Stuck in the Dallas airport. At the bar. Everytime a flight to DC gets cancelled, I'm takin a shot. Fuck you snow.
I woke up at 3am naked and stroking a watermelon.
We're learning about the color wheel. Hello college.
Im pretty sure at one point a very high you yelled, with actual tears in your eyes, "im not wrestling with you anymore, you dont respect my safe word!!"
I told him if he cums in my mouth he has to buy me a cake that says "sorry I came in your mouth"
Something bad happened. I'm just giving you some notice. So you can smoke some pot and hide all sharp items in the house.
I'm wearing sunglasses around my house. Douchebag status. The hangover is real.
not sure when or how we ended up at this wedding party but you need to be here they are handing out screwdrivers and Yamakas to everyone and it's a got damn open bar you need to be here now
Not sure how but he broke three of his fingers while giving a blowjob.
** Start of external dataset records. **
(** C7 (amended): every build enters its steps in the order validate,
    create the output directory, assemble templates, assemble language
    files, fetch schema, fetch configuration, then package descriptor,
    dependency install, worker script, asset copy, deployment
    descriptor.  Validation is the first step.  A step that rejects when
    the steps before it have succeeded ends the build: the build rejects
    with that very error and no later step is entered.  When no step
    rejects the build returns the output directory after entering all
    of them.  A build that fails stopped at the step that threw. *)
Theorem initBundle_runs_steps_in_order :
  let '(events, r) := the_build [] in
  head (stages_of events) = Some ValidateTheme /\
  (exists later, stage_order = stages_of events ++ later) /\
  (forall s e,
     (forall s', In s' (earlier s stage_order) -> the_failure s' = None) ->
     the_failure s = Some e ->
     r = Throw e /\ stages_of events = earlier s stage_order ++ [s]) /\
  ((forall s, the_failure s = None) ->
   r = Ok the_outputDirectory /\ stages_of events = stage_order) /\
  match r with
  | Ok dir => dir = the_outputDirectory /\ forall s, the_failure s = None
  | Throw e => exists s, last (stages_of events) = Some s /\ the_failure s = Some e
  end.
Proof.
  destruct (the_build []) as [events r] eqn:Hrun.
  unfold initBundle, _validateTheme in Hrun.
  destruct validateTheme as [e0|] eqn:Hvalidate.
  { ran Hrun. injection Hrun as <- <-. cbn -[earlier stage_order failure].
    stops ValidateTheme. }
  destruct (mkdir the_outputDirectory) as [[]|e0] eqn:Hmkdir.
  2:{ ran Hrun. injection Hrun as <- <-.
      cbn -[earlier stage_order failure]. stops CreateOutputDirectory. }
  destruct assembleTemplates as [t|e0] eqn:Ht.
  2:{ ran Hrun. injection Hrun as <- <-.
      cbn -[earlier stage_order failure]. stops AssembleTemplates. }
  destruct assembleLang as [tr|e0] eqn:Htr.
  2:{ ran Hrun. injection Hrun as <- <-.
      cbn -[earlier stage_order failure]. stops AssembleLang. }
  destruct getSchema as [sc|e0] eqn:Hsc.
  2:{ ran Hrun. injection Hrun as <- <-.
      cbn -[earlier stage_order failure]. stops GetSchema. }
  destruct getConfig as [c|e0] eqn:Hc.
  2:{ ran Hrun. injection Hrun as <- <-.
      cbn -[earlier stage_order failure]. stops GetConfig. }
  destruct (generateWorkerPackageJson the_outputDirectory) as [[]|e0] eqn:Hpkg.
  2:{ ran Hrun. injection Hrun as <- <-.
      cbn -[earlier stage_order failure]. stops GenerateWorkerPackageJson. }
  destruct (installWorkerDependencies the_outputDirectory) as [[]|e0] eqn:Hinstall.
  2:{ ran Hrun. injection Hrun as <- <-.
      cbn -[earlier stage_order failure]. stops InstallWorkerDependencies. }
  ran Hrun.
  destruct (generateWorkerScript_console_only the_outputDirectory t tr sc c)
    as [Hquiet Hscript_run].
  rewrite Hscript_run in Hrun. clear Hscript_run.
  remember (fst (the_generateWorkerScript the_outputDirectory t tr sc c [])) as written
    eqn:Hwritten.
  clear Hwritten.
  destruct (snd (the_generateWorkerScript the_outputDirectory t tr sc c []))
    as [[]|e0] eqn:Hscript.
  2:{ injection Hrun as <- <-. repeat rewrite stages_of_cons. rewrite ?stages_of_app, ?Hquiet.
      cbn -[earlier stage_order failure]. stops GenerateWorkerScript. }
  destruct (copyAssets the_outputDirectory) as [[]|e0] eqn:Hcopy.
  2:{ injection Hrun as <- <-. repeat rewrite stages_of_cons. rewrite ?stages_of_app, ?Hquiet.
      cbn -[earlier stage_order failure]. stops CopyAssets. }
  destruct (generateWranglerConfig the_outputDirectory) as [[]|e0] eqn:Hwrangler.
  2:{ injection Hrun as <- <-. repeat rewrite stages_of_cons. rewrite ?stages_of_app, ?Hquiet.
      cbn -[earlier stage_order failure]. stops GenerateWranglerConfig. }
  injection Hrun as <- <-. repeat rewrite stages_of_cons. rewrite ?stages_of_app, ?Hquiet.
  cbn -[earlier stage_order failure].
  split; [reflexivity|]. split; [exists []; reflexivity|].
  split; [intros s e _ Hfail; destruct s; outcomes Hfail; discriminate Hfail|].
  split; [intros _; split; reflexivity|].
  split; [reflexivity|].
  intros s. destruct s; cbn [failure error_of];
    repeat match goal with
           | Heq : _ = Ok _ |- _ => rewrite Heq
           end;
    reflexivity.
Qed.


End Orchestrator.

(** C7 as worded fails: the output directory is created second, before
    the templates are assembled, so a build whose template assembly fails
    has entered validate, create-directory, assemble-templates, which is
    no initial part of the worded order. *)
Lemma initBundle_order_is_not_the_worded_one :
  ~ (forall failing, exists n,
       stages_of (fst (Examples.build failing [])) = firstn n worded_order).
Proof.
  intros claim. destruct (claim Examples.templates_fail) as [n Hn].
  vm_compute in Hn. destruct n as [|[|[|n]]]; discriminate Hn.
Qed.

(** Witness for C7: a build whose template assembly fails after
    validation and the creation of the output directory succeeded. *)
Lemma initBundle_runs_steps_in_order_witness :
  snd (Examples.build Examples.templates_fail []) = Throw Examples.ENOENT /\
  stages_of (fst (Examples.build Examples.templates_fail []))
  = [ValidateTheme; CreateOutputDirectory; AssembleTemplates].
Proof.
  unfold Examples.build.
  generalize (initBundle_runs_steps_in_order unit unit unit
                None (fun _ => Ok tt) (Throw Examples.ENOENT) (Ok tt) (Ok tt) (Ok tt)
                (fun _ => Ok tt) (fun _ => Ok tt) (fun _ => Ok tt) (fun _ => Ok tt)
                (Ok tt) Examples.precompile (fun _ _ => Ok tt)
                (fun _ => Throw Examples.ENOENT) (fun _ => Ok tt)
                "export default {};" (fun _ _ => Ok "{}") (fun _ _ => Ok tt)
                Examples.inspect "/cli/lib" None Examples.path_join "/theme" None).
  cbn [Examples.templates_fail Examples.step].
  match goal with
  | |- (let '(_, _) := ?b in _) -> _ => destruct b as [events r]
  end.
  intros (_ & _ & Hstops & _). cbn [fst snd].
  apply (Hstops AssembleTemplates Examples.ENOENT).
  - intros s Hin. cbn in Hin.
    repeat (destruct Hin as [<-|Hin]; [reflexivity|]). destruct Hin.
  - reflexivity.
Defined.

Section Assemble.

Variable path_join : list string -> string.
Variable path_sep : string.
Variable recursiveReadDir : string -> result (list string).
Variable readFile : string -> result string.
Variable match_externalPath : string -> option (list string).
Variable partialRegex_exec : string -> option string.
Variable packageMarker : string.
Variable assembleAndBundle : string -> string -> result templateData.
Variable themePath : string.

Lemma all_error {A} (rs : list (result A)) (e : error) :
  all rs = Throw e -> In (Throw e) rs.
Proof.
  induction rs as [|r rs IH]; simpl; [discriminate|].
  destruct r as [a|e0]; simpl.
  - destruct (all rs) as [as'|e1]; simpl; [discriminate|].
    intros [= <-]. right. apply IH. reflexivity.
  - intros [= <-]. left. reflexivity.
Qed.

Lemma externalPartials_error (files : list string) (e : error) :
  all (map externalPartial files) = Throw e -> Js.name e = "TypeError".
Proof.
  intros Hall. apply all_error in Hall. apply in_map_iff in Hall as (f & Hf & _).
  unfold externalPartial in Hf.
  destruct (Str.split_1 "node_modules" f); [discriminate|].
  injection Hf as <-. reflexivity.
Qed.

Lemma addExternal_type_error acc settled :
  type_error_or_value acc -> type_error_or_value (addExternal acc settled).
Proof.
  intros Hacc e. unfold addExternal.
  destruct acc as [partials|e0]; simpl.
  - destruct settled as [files|e1]; simpl.
    + destruct (all (map externalPartial files)) eqn:Hfiles; simpl; [discriminate|].
      intros [= <-]. eapply externalPartials_error. eassumption.
    + intros [= <-]. reflexivity.
  - intros [= <-]. apply Hacc. reflexivity.
Qed.

Lemma addExternal_rejected acc e :
  type_error_or_value acc ->
  exists e', addExternal acc (Throw e) = Throw e' /\ Js.name e' = "TypeError".
Proof.
  intros Hacc. destruct acc as [partials|e0]; simpl.
  - eexists. split; reflexivity.
  - exists e0. split; [reflexivity | apply Hacc; reflexivity].
Qed.

Lemma fold_addExternal_thrown settled e :
  fold_left addExternal settled (Throw e) = Throw e.
Proof. induction settled as [|r settled IH]; simpl; [reflexivity | apply IH]. Qed.

Lemma fold_addExternal_rejected settled : forall acc e,
  type_error_or_value acc ->
  In (Throw e) settled ->
  exists e', fold_left addExternal settled acc = Throw e' /\ Js.name e' = "TypeError".
Proof.
  induction settled as [|r settled IH]; intros acc e Hacc Hin; [destruct Hin|].
  simpl. destruct Hin as [->|Hin].
  - destruct (addExternal_rejected acc e Hacc) as (e' & -> & Hname).
    exists e'. split; [apply fold_addExternal_thrown | assumption].
  - apply (IH _ e); [apply addExternal_type_error; assumption | assumption].
Qed.

Local Abbreviation the_templatesPath := (templatesPath path_join themePath).
Local Abbreviation the_getExternalLibs :=
  (getExternalLibs readFile match_externalPath partialRegex_exec packageMarker).
Local Abbreviation the_allPartials :=
  (allPartials path_join path_sep recursiveReadDir readFile match_externalPath
     partialRegex_exec packageMarker themePath).
Local Abbreviation the_assembleTemplates :=
  (_assembleTemplates path_join path_sep recursiveReadDir readFile match_externalPath
     partialRegex_exec packageMarker assembleAndBundle themePath).

(** C3 (what the code does): when a template references an external
    library whose template directory cannot be listed, the settled entry
    of that listing has no value and the reducer calls [map] on
    undefined: template assembly rejects with a TypeError instead of
    going on with zero partials from that library. *)
Theorem missing_library_directory_throws
    (files : list string) (libs : list (list string)) (lib : string) (e : error) :
  recursiveReadDir the_templatesPath = Ok files ->
  all (map the_getExternalLibs files) = Ok libs ->
  In lib (removeDuplicates libs) ->
  recursiveReadDir (path_join [themePath; "node_modules"; lib; "templates"]) = Throw e ->
  exists e', the_assembleTemplates = Throw e' /\ Js.name e' = "TypeError".
Proof.
  intros Hroot Hlibs Hlib Hmissing.
  unfold _assembleTemplates, allPartials.
  rewrite Hroot. simpl. rewrite Hlibs. simpl.
  destruct (fold_addExternal_rejected
              (map (fun lib => recursiveReadDir
                      (path_join [themePath; "node_modules"; lib; "templates"]))
                   (removeDuplicates libs))
              (Ok []) e) as (e' & Hfold & Hname).
  - intros e0 He0. discriminate He0.
  - rewrite <- Hmissing. apply in_map_iff. exists lib. split; [reflexivity | assumption].
  - rewrite Hfold. simpl. exists e'. split; [reflexivity | assumption].
Qed.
How does someone that accident prone survive to adulthood?
She stopped me mid sex to ask if she could finish my ramen, I've found the one.
I never thought I'd end up with a prison pen pal through tinder
Hooked up with another cop last night. Think I am renaming my vagina "dispatch"
I yelled at your uterus for you.
Turns out that fresh outta jail dick is quite something.
We live walking distance from the coors factory. no, we do not have a dry week.